2. Drink plenty of water
A very important way to improve people’s metabolism is to drink plenty of water. Drinking at least 6 to 8 glasses of water a day is very helpful for weight loss. In addition, when you are particularly hungry or want to eat snacks, you can also drink a glass of warm water, which can effectively reduce your appetite.

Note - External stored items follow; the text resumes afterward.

Lemma string_argument_falls_back_witness :
  exists w',
    PdfMaker.create_bins (Sample.survey (Sample.args (PyStr "linear") None) false)
      (Sample.ready (Sample.args (PyStr "linear") None) 0) = (Ok tt, w')
    /\ globals w' !! "z_bin_edge_array" = Some (VEdges (Binner.linear 0 2 2))
    /\ Print "Requested binning name invalid. Valid types are:" ∈ trace w'.
Proof.
  apply (string_argument_falls_back
           (Sample.survey (Sample.args (PyStr "linear") None) false)
           (Sample.args (PyStr "linear") None) "linear"
           (Sample.ready (Sample.args (PyStr "linear") None) 0)).
  - split; [reflexivity | split; eexists; reflexivity].
  - reflexivity.
  - discriminate.
Defined.

Lemma list_argument_falls_back_witness :
  exists w',
    PdfMakerFullSample.create_bins (Sample.survey Sample.linear_args false)
      (Sample.ready Sample.linear_args 0) = (Ok tt, w')
    /\ globals w' !! "z_bin_edge_array" = Some (VEdges (Binner.linear 0 2 2))
    /\ Print "Requested binning name invalid. Valid types are:" ∈ trace w'.
Proof.
  apply (list_argument_falls_back (Sample.survey Sample.linear_args false)
           Sample.linear_args ["linear"] (Sample.ready Sample.linear_args 0)).
  - split; [reflexivity | split; eexists; reflexivity].
  - reflexivity.
Defined.

Lemma short_argument_index_error_witness :
  PdfMaker.create_bins (Sample.survey (Sample.args (PyList ["file"]) None) false)
    (Sample.ready (Sample.args (PyList ["file"]) None) 0)
  = (Raise IndexError,
     add_event (Print "Creating bins...")
       (Sample.ready (Sample.args (PyList ["file"]) None) 0)).
Proof.
  apply (short_argument_index_error
           (Sample.survey (Sample.args (PyList ["file"]) None) false)
           (Sample.args (PyList ["file"]) None)).
  - split; [reflexivity | split; eexists; reflexivity].
  - right. split; reflexivity.
Defined.

Lemma z_max_warning_witness :
  reference_redshift_array (Collapser.new_PDFMaker Sample.pairs) <> []
  /\ (Print "WARNING: requested z_max is greater than available reference redshifts."
       ∈ trace
           ((PdfMakerFullSample.parse_arguments
               (Sample.survey (Sample.args (PyStr "linear") None) false) ;;
             PdfMakerFullSample.load_inputs
               (Sample.survey (Sample.args (PyStr "linear") None) false))
              (PdfMakerFullSample.start 0)).2
     <-> forall z, z ∈ reference_redshift_array (Collapser.new_PDFMaker Sample.pairs) ->
                   (z < 2)%Q).
Proof.
  apply (z_max_warning (Sample.survey (Sample.args (PyStr "linear") None) false) 0
           ((PdfMakerFullSample.parse_arguments
               (Sample.survey (Sample.args (PyStr "linear") None) false) ;;
             PdfMakerFullSample.load_inputs
               (Sample.survey (Sample.args (PyStr "linear") None) false))
              (PdfMakerFullSample.start 0)).2
           (Collapser.new_PDFMaker Sample.pairs)).
  - apply pair_of_fst. vm_compute. reflexivity.
  - vm_compute. reflexivity.
Defined.

End RunsOfTheSample.
(** * Ionosphere repository build orchestration (repobuild.py)

    A shallow embedding of [repobuild.py]: the diagnostic normalisation
    pattern, the package descriptor, the download coordinator shared by all
    build units, the streaming transfer, and the stage / build / export
    methods of a build unit, with the properties of each. *)

From Stdlib Require Import Ascii String ZArith Lia List.
From stdpp Require Import gmap strings list fin_maps.

Local Open Scope Z_scope.
Local Open Scope list_scope.

(** ** Python values shared by all parts *)

(** The exceptions the program raises or lets through.  [TransferError] is
    the [ValueError] of the read loop, kept with its three arguments (the URL,
    the bytes read and the bytes expected), which determine its message. *)
Inductive exn :=
| ValueError (msg : string)
| TransferError (url : string) (total_read content_length : Z)
| TypeError
| KeyError (key : string)
| FileExistsError (p : list string)
| FileNotFoundError (p : list string)
| NotADirectoryError (p : list string)
| IsADirectoryError (p : list string)
| PermissionError (p : list string)
| CrossDeviceError (p : list string)
| URLError (url : string)
| BuildError (build_log : list (option string * option string))
| ContainerError (stdout stderr : option string)
| AssertionError
| OtherError (what : string).
(** * AI-Writer: the live voice pipeline and the speech helpers

    A shallow embedding of the audio code of the repository:

    - [src/components/LiveVoice.tsx]: [createBlob], [decode],
      [decodeAudioData], the [connect] / [disconnect] handlers and the four
      session callbacks ([onopen], [onmessage], [onclose], [onerror]);
    - [src/services/gemini.ts]: [writeString], [withRetry], [pcmToWav],
      and the engines [generateSpeech], [generateImage] and
      [editImageWithPrompt];
    - [src/App.tsx]: [handleGenerateTTS].

    The browser built-ins those functions call (typed arrays, [btoa] /
    [atob], [AudioContext.createBuffer]) are modelled in [Module JS] from
    ECMAScript, the HTML standard and the Web Audio API.

    Numbers.  An audio sample is a [JS.number]: an exact rational, NaN, or
    a signed infinity.  For the PCM codec this is exact: scaling by 32768
    and dividing a 16-bit integer by 32768 never round.  The times of the
    playback clock ([currentTime], [duration], the cursor) are rationals
    ([Q]) in the component state, which idealises the double-precision sum
    as the exact one; the schedule of the playback is also given with the
    binary64 numbers the code computes ([JS.round64],
    [LiveVoice.handle_audio_output64]), where the sum is rounded.
    Lengths, sample rates and delays are integers. *)

From Stdlib Require Import ZArith QArith Qpower Qminmax Qabs Qround String Ascii List.
From Stdlib Require Import Lia Lqa.
From Stdlib Require SpecFloat.
From Stdlib.Strings Require Import Byte.
From stdpp Require Import base list.
From Equations Require Import Equations.
Import ListNotations.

3. Healthy and reasonable eating habits
During exercise and weight loss, if you do not pay attention to your diet, it will be difficult to lose weight successfully. Whether your goal is to lose weight or stay in shape, a healthy diet is an important part of it. Intermittent fasting is a typical disruption of the diet (e.g. eating only a little fruit for dinner), which can lead to malnutrition. Blind dieting will reduce the body’s basal metabolic rate. After returning to a normal diet, the weight rebounded immediately, even heavier than before the diet. Repeated dieting can easily lead to overeating. The diet should follow the pattern of less oil, less salt and less sugar. During the weight-loss period, you must eat breakfast. A high-calorie breakfast will not affect your weight loss. If you do not eat breakfast, you will not be able to replenish energy in time. The human body will feel fatigued and affect work efficiency; skipping breakfast will increase hunger, which may make you eat more at noon, and even tend to eat some greasy food to satisfy hunger, which is not conducive to weight loss.

 

If you want to learn more about weight loss, please click on the link below:

https://www.exercise.co.uk/learn/best-exercises-for-weight-loss-and-calorie-burn/

https://www.exercise.co.uk/learn/when-how-often-should-you-eat-to-reach-your-goals/

https://www.exercise.co.uk/learn/6-ways-to-make-exercise-more-fun-without-trying/

https://www.exercise.co.uk/learn/10-tips-on-busting-through-your-weight-loss-plateau/

https://www.exercise.co.uk/learn/how-to-cut-down-workout-times/

 

Exercise and diet should follow reasonableness. Please avoid excessive exercise and dieting behaviour. If you feel any abnormal symptoms, immediately stop exercising and overeating to lose weight, and seek medical attention immediately.